When we occupied Freedom Plaza in Washington, DC, during the Autumn of 2011, we often marched down Pennsylvania Avenue to Capitol Hill to express our many grievances. We were always accompanied by a large contingent of police officers and other members of the national security state, some obvious and others not so much. Along the way, we would pass the Newseum, which has the First Amendment engraved in large letters on the front of the building. We made it a habit to pause at the Newseum and read aloud in unison the words of the First Amendment. The reason for doing so was to let everyone know, including the security state, that we have the right to protest peacefully and that we were exercising that right.
We live in a time when there is much to protest.

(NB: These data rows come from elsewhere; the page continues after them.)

(** ** The operations *)
Lemma add_ref_owned ext w n w' : rd_owned ext w → GdiRenderer_AddRef w = Ret (n, w') → rd_owned (ext + 1) w'.
Proof.
  intros Hi E. unfold GdiRenderer_AddRef, the_rd in E. outcome_inv. apply get_or_Ret_inv in E0; [|done].
  apply int_op_inv in E1 as [-> Hr]. destruct w as [g rd m]. cbn [w_rd] in E0. subst rd. destruct Hi as [Hd (He & Hs & Hp)].
  simplify_eq. split; [by apply device_count|]. unfold counted. cbn [w_res set_rd gr_refCount set_count] in *. lia.
Qed.
Lemma release_owned ext w : rd_owned ext w → 0 < ext →
  ∃ n w', GdiRenderer_Release w = Ret (n, w') ∧ rd_owned (ext - 1) w'.
Proof.
  destruct w as [g [r|] m]; [|intros [-> _]; lia]. intros [Hd (He & Hs & Hp)] Hext. cbn [w_gdi w_res] in *.
  assert (Hone : gr_refCount r = 1 → m = ∅) by (intros; apply map_size_empty_inv; lia).
  destruct (rd_release_spec _ _ _ _ m Hd Hp) as (n & w' & -> & Hm & Hrest); [naive_solver|].
  exists n, w'. split; [done|]. unfold rd_owned. case_decide as E1.
  - destruct Hrest as [-> Hg]. rewrite Hm. split_and!; [rewrite (Hone E1), map_size_empty in Hs; lia|by apply Hone|done].
  - destruct Hrest as [-> ->]. rewrite Hm. split; [by apply device_count|]. unfold counted. cbn [gr_refCount set_count]. lia.
Qed.
Lemma delete_owned ext w p : rd_owned ext w → is_Some (w_res w !! p) →
  ∃ w', GdiRenderer_DeleteResource self p w = Ret (NkErr_Ok, NULL, w') ∧ rd_owned ext w' ∧ w_res w' = delete p (w_res w).
Proof.
  destruct w as [g [r|] m]; [|intros (_ & -> & _) [x Hx]; by rewrite lookup_empty in Hx]. intros [Hd (He & Hs & Hp)] [x Hx]. cbn [w_gdi w_res] in *.
  destruct (dev_res _ _ _ _ Hd p x Hx) as (Hn & Hself & _). pose proof (size_delete_in m p x Hx) as Hsz.
  assert (Hone : gr_refCount r = 1 → delete p m = ∅) by (intros; apply map_size_empty_inv; lia).
  unfold GdiRenderer_DeleteResource, the_res. cbn [w_res]. rewrite (proj2 (Z.eqb_neq _ _) Hn), Hx.
  cbn [negb NK_ASSERT get_or mbind outcome_bind]. rewrite Hself, Z.eqb_refl. cbn [NK_ASSERT mbind outcome_bind].
  destruct (internal_delete_spec _ _ _ _ _ _ Hd Hx Hp) as (w' & -> & Hm & Hrest); [naive_solver|]. step.
  eexists. split; [done|]. unfold rd_owned, set_res. cbn [w_rd w_gdi w_res]. rewrite Hm. split; [|done]. case_decide as E1.
  - destruct Hrest as [-> Hg]. split_and!; [rewrite (Hone E1), map_size_empty in Hsz; lia|by apply Hone|done].
  - destruct Hrest as [-> Hd']. split; [by apply device_count|]. unfold counted. cbn [gr_refCount set_count]. lia.
Qed.

(** The end of creating a resource for the new bitmap [h]. *)
Lemma tail_spec ext t h g r m p (fail : NkErrorCode → Z → RdWorld G → outcome (NkErrorCode * Z * RdWorld G)) e p' w' :
  device {[h]} g r m → counted ext r m → 0 < ext → p = NULL ∨ is_Some (m !! p) → t = NkRdResTy_Texture ∨ t = NkRdResTy_TextureMask →
  ('(errCode, p, w) ← GdiRenderer_AppropriateResource self p (mkRdWorld g (Some r) m);
   if negb (isOk errCode) then fail errCode p w else init_resource self p t h w) = Ret (e, p', w') →
  (∃ ec q, isOk ec = false ∧ fail ec q (mkRdWorld g (Some r) m) = Ret (e, p', w')) ∨ e = NkErr_Ok ∧ rd_owned ext w'.
Proof.
  intros Hd (He & Hs & Hpos) Hext Hp Ht E. pose proof (appropriate_spec _ _ _ _ _ Hd Hp ltac:(lia)) as Ha.
  destruct (GdiRenderer_AppropriateResource self p _) as [[[ec q] w1]| | |]; [|done..]. cbn [mbind outcome_bind] in E.
  destruct (isOk ec) eqn:Hec; cbn [negb] in E; [|subst w1; left; by exists ec, q].
  destruct Ha as (k & Hm & Hq & Hrd & Hd1 & Hsz). right. destruct w1 as [g1 rd1 m1]. cbn [w_res w_rd w_gdi] in *. subst rd1 m1.
  apply (device_count _ _ _ _ (gr_refCount r - k)) in Hd1.
  assert (Hc1 : counted ext (set_count r (gr_refCount r - k)) (delete q m)) by (unfold counted; cbn [gr_refCount set_count]; lia).
  destruct (decide (gr_refCount r - k < INT32_MAX)) as [Hlt|Hge].
  - destruct (init_spec _ _ _ _ _ _ _ Hd1 Hc1 Hq Hlt Ht) as (w2 & Hi & Hown & _). rewrite Hi in E. by simplify_eq.
  - unfold init_resource, GdiRenderer_RefInstance, GdiRenderer_AddRef, the_rd in E. cbn [w_rd get_or mbind outcome_bind set_count gr_refCount] in E.
    outcome_inv. repeat match goal with
    | K : (_ ≫= _) = Ret ?a |- _ => destruct a as [? ?]
    end. outcome_inv. match goal with K : int_op _ = Ret _ |- _ => apply int_op_inv in K as [_ ?] end. lia.
Qed.
Lemma create_texture_owned ext w dib p e p' w' :
  rd_owned ext w → 0 < ext → p = NULL ∨ is_Some (w_res w !! p) → GdiRenderer_CreateTexture self dib p w = Ret (e, p', w') → rd_owned ext w'.
Proof.
  intros Hi Hext Hp E. unfold GdiRenderer_CreateTexture, the_rd in E. outcome_inv. apply get_or_Ret_inv in E0; [|done].
  destruct w as [g rd m]. cbn [w_rd w_gdi w_res] in *. subst rd. destruct Hi as [Hd Hc]. cbn [w_gdi w_res] in *.
  destruct (CreateCompatibleBitmap _ _ _ g) as [h g1] eqn:Eb. pose proof (device_new _ _ _ _ h (create_compatible_law _ _ _ _ _ _ Eb) Hd) as Hd1.
  destruct (Z.eqb_spec h NULL) as [Hn|Hn].
  { rewrite decide_True in Hd1 by done. simplify_eq. by split. }
  rewrite decide_False in Hd1 by done. unfold NkDIBitmapGetPixels in E. destruct (SetDIBits _ _ _ _ g1) as [n g2] eqn:Es.
  apply set_dibits_law in Es. pose proof (device_same _ _ _ _ _ Es Hd1) as Hd2. destruct (n =? _); cbn [negb] in E.
  - destruct (tail_spec ext NkRdResTy_Texture h g2 r m p (λ errCode p w, Ret (errCode, p, set_gdi w (DeleteObject h (w_gdi w)))) e p' w'
                Hd2 Hc Hext Hp ltac:(by left) E) as [(ec & q & _ & Hf)|[_ ?]]; [|done].
    simplify_eq. split; [by apply device_drop|done].
  - simplify_eq. split; [by apply device_drop|done].
Qed.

The government is dysfunctional, ruled by plutocrats who pass laws for their corporate friends that cause real harm and suffering for the people and ecological collapse of the planet. Many activists with whom we work recognize that the traditional tools used to effect change within the system – petitions, lobbying, electing supportive legislators or running for office – largely fail in the current political environment.
Our most effective option is strategic and militant, nonviolent protest in all of its many forms, from boycotts to rallies to hunger strikes. And it is our First Amendment right to use these tools. But rather than respecting and supporting our right to peaceably assemble and petition the government for a redress of our grievances, the national security state and legislators are chipping away at our rights in more extreme ways than ever before.
Even our right to know what is being done in our name is disappearing. The White House and Congress are doing more in secret and are cracking down on those who reveal their actions. Whistleblowers are being charged under the Espionage Act and journalists are being spied upon.
It is up to the people to preserve our rights to dissent and to know the truth. Otherwise, they will continue to slip away. Every day in the US, people are taking action to hold onto these rights and they are inspiring others to do the same.
The Vague Definition of Crime
During the occupation of Freedom Plaza in 2011, we sometimes joked with law enforcement that the Rule of Law only applied to the 99%, not the 1%. The police knew this was more a truth than it was a joke. Bankers who commit fraud and those who crashed the economy are simply fined and not prosecuted at all. Health insurance and pharmaceutical corporations are regularly fined for fraudulent behavior, more than any other industry. To most large corporations, these fines are simply a cost of doing business and wind up costing much less than what the fraudulent behavior reaps in profits.
Corporate executives are not even held accountable when their business practices result in massive deaths. An example is Warren Anderson, the former chair of Union Carbide during the Bhopal chemical disaster that poisoned over 500,000 people and killed thousands. He skipped bail in India and fled to the US. And he has not been returned despite warrants for his arrest issued by India.
On the flip-side, the Obama administration has been conducting a war on dissent. It appears that the security state can turn almost any behavior into a crime if a person is not a member of the elite. In fact, just a few days ago on June 27, a health care activist was arrested for writing a chalk message on a sidewalk during a protest against the governor for not expanding Medicaid to more Pennsylvanians under the federal health law. The charge was disorderly conduct for writing “a derogatory remark about the governor on the sidewalk.” The remark: “Corbett has health care, we should too.”
Since the Occupy movement rose up in 2011, a number of laws have been passed that are written vaguely and increase the power of the security state. In early 2012, the National Defense Authorization Act (NDAA) passed by Congress contained a provision that loosened the definition of a “terrorist” to include anyone who has contact with Al Qaeda or an “associated organization,” and allowed indefinite detention without trial and extraordinary rendition of US citizens.
Around the same time, Occupy London was placed on the terrorist watch list by the London Police. And it was later learned, after a Freedom of Information Act (FOIA) request was granted, that the FBI was monitoring the Occupy movement in the US and in some papers referred to Occupy protests as “domestic terrorism.”